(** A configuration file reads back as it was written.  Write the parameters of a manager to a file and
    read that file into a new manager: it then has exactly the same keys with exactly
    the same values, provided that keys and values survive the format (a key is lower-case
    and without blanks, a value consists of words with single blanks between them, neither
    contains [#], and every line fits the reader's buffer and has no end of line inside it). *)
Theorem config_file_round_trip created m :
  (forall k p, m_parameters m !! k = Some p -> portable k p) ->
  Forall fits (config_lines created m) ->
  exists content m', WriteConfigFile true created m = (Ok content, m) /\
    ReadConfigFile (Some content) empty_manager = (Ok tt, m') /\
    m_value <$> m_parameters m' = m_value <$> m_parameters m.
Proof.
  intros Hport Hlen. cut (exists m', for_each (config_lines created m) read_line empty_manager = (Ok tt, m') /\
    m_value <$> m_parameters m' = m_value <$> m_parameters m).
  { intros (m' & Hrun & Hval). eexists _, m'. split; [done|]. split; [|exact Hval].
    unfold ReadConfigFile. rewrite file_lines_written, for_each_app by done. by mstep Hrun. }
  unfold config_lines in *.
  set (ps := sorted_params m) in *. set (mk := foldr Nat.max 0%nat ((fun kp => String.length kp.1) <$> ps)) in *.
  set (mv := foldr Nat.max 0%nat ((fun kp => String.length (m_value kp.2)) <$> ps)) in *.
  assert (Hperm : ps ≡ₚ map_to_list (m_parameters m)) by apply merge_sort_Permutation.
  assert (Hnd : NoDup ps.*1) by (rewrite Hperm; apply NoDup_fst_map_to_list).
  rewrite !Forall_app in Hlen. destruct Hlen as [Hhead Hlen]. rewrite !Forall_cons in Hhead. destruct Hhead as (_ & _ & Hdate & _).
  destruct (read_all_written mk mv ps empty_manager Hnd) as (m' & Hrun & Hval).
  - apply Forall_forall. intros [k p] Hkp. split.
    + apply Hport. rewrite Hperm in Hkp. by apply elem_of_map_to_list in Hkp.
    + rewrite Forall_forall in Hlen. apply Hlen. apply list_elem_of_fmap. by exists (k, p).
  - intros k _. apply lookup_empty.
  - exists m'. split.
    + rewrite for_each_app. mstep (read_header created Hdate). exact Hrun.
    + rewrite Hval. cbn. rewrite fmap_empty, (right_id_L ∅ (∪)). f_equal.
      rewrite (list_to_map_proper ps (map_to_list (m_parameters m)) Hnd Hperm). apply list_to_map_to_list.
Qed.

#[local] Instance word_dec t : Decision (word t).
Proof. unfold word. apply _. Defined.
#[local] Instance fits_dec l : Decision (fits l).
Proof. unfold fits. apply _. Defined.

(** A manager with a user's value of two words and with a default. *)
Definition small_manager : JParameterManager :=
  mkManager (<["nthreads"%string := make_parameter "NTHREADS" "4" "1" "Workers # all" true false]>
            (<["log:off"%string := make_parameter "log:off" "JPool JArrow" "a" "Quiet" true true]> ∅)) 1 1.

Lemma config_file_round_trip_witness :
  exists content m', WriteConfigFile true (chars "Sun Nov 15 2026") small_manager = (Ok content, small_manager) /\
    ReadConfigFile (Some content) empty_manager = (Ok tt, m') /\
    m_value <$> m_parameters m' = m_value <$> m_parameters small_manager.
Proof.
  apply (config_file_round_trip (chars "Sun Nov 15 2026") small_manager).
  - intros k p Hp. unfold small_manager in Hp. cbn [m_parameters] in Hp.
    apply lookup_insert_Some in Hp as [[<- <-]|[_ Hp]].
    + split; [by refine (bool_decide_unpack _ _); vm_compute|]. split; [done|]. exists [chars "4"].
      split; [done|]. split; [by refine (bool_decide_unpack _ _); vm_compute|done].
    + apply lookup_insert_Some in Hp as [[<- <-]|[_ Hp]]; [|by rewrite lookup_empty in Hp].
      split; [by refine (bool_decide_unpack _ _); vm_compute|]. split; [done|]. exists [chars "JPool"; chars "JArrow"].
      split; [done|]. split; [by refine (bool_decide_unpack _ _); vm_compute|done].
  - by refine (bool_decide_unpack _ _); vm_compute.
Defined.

Try it: Every record above is to be transcribed exactly.

Written response:
(** A configuration file reads back as it was written.  Write the parameters of a manager to a file and
    read that file into a new manager: it then has exactly the same keys with exactly
    the same values, provided that keys and values survive the format (a key is lower-case
    and without blanks, a value consists of words with single blanks between them, neither
    contains [#], and every line fits the reader's buffer and has no end of line inside it). *)
Theorem config_file_round_trip created m :
  (forall k p, m_parameters m !! k = Some p -> portable k p) ->
  Forall fits (config_lines created m) ->
  exists content m', WriteConfigFile true created m = (Ok content, m) /\
    ReadConfigFile (Some content) empty_manager = (Ok tt, m') /\
    m_value <$> m_parameters m' = m_value <$> m_parameters m.
Proof.
  intros Hport Hlen. cut (exists m', for_each (config_lines created m) read_line empty_manager = (Ok tt, m') /\
    m_value <$> m_parameters m' = m_value <$> m_parameters m).
  { intros (m' & Hrun & Hval). eexists _, m'. split; [done|]. split; [|exact Hval].
    unfold ReadConfigFile. rewrite file_lines_written, for_each_app by done. by mstep Hrun. }
  unfold config_lines in *.
  set (ps := sorted_params m) in *. set (mk := foldr Nat.max 0%nat ((fun kp => String.length kp.1) <$> ps)) in *.
  set (mv := foldr Nat.max 0%nat ((fun kp => String.length (m_value kp.2)) <$> ps)) in *.
  assert (Hperm : ps ≡ₚ map_to_list (m_parameters m)) by apply merge_sort_Permutation.
  assert (Hnd : NoDup ps.*1) by (rewrite Hperm; apply NoDup_fst_map_to_list).
  rewrite !Forall_app in Hlen. destruct Hlen as [Hhead Hlen]. rewrite !Forall_cons in Hhead. destruct Hhead as (_ & _ & Hdate & _).
  destruct (read_all_written mk mv ps empty_manager Hnd) as (m' & Hrun & Hval).
  - apply Forall_forall. intros [k p] Hkp. split.
    + apply Hport. rewrite Hperm in Hkp. by apply elem_of_map_to_list in Hkp.
    + rewrite Forall_forall in Hlen. apply Hlen. apply list_elem_of_fmap. by exists (k, p).
  - intros k _. apply lookup_empty.
  - exists m'. split.
    + rewrite for_each_app. mstep (read_header created Hdate). exact Hrun.
    + rewrite Hval. cbn. rewrite fmap_empty, (right_id_L ∅ (∪)). f_equal.
      rewrite (list_to_map_proper ps (map_to_list (m_parameters m)) Hnd Hperm). apply list_to_map_to_list.
Qed.

#[local] Instance word_dec t : Decision (word t).
Proof. unfold word. apply _. Defined.
#[local] Instance fits_dec l : Decision (fits l).
Proof. unfold fits. apply _. Defined.

(** A manager with a user's value of two words and with a default. *)
Definition small_manager : JParameterManager :=
  mkManager (<["nthreads"%string := make_parameter "NTHREADS" "4" "1" "Workers # all" true false]>
            (<["log:off"%string := make_parameter "log:off" "JPool JArrow" "a" "Quiet" true true]> ∅)) 1 1.

Lemma config_file_round_trip_witness :
  exists content m', WriteConfigFile true (chars "Sun Nov 15 2026") small_manager = (Ok content, small_manager) /\
    ReadConfigFile (Some content) empty_manager = (Ok tt, m') /\
    m_value <$> m_parameters m' = m_value <$> m_parameters small_manager.
Proof.
  apply (config_file_round_trip (chars "Sun Nov 15 2026") small_manager).
  - intros k p Hp. unfold small_manager in Hp. cbn [m_parameters] in Hp.
    apply lookup_insert_Some in Hp as [[<- <-]|[_ Hp]].
    + split; [by refine (bool_decide_unpack _ _); vm_compute|]. split; [done|]. exists [chars "4"].
      split; [done|]. split; [by refine (bool_decide_unpack _ _); vm_compute|done].
    + apply lookup_insert_Some in Hp as [[<- <-]|[_ Hp]]; [|by rewrite lookup_empty in Hp].
      split; [by refine (bool_decide_unpack _ _); vm_compute|]. split; [done|]. exists [chars "JPool"; chars "JArrow"].
      split; [done|]. split; [by refine (bool_decide_unpack _ _); vm_compute|done].
  - by refine (bool_decide_unpack _ _); vm_compute.
Defined.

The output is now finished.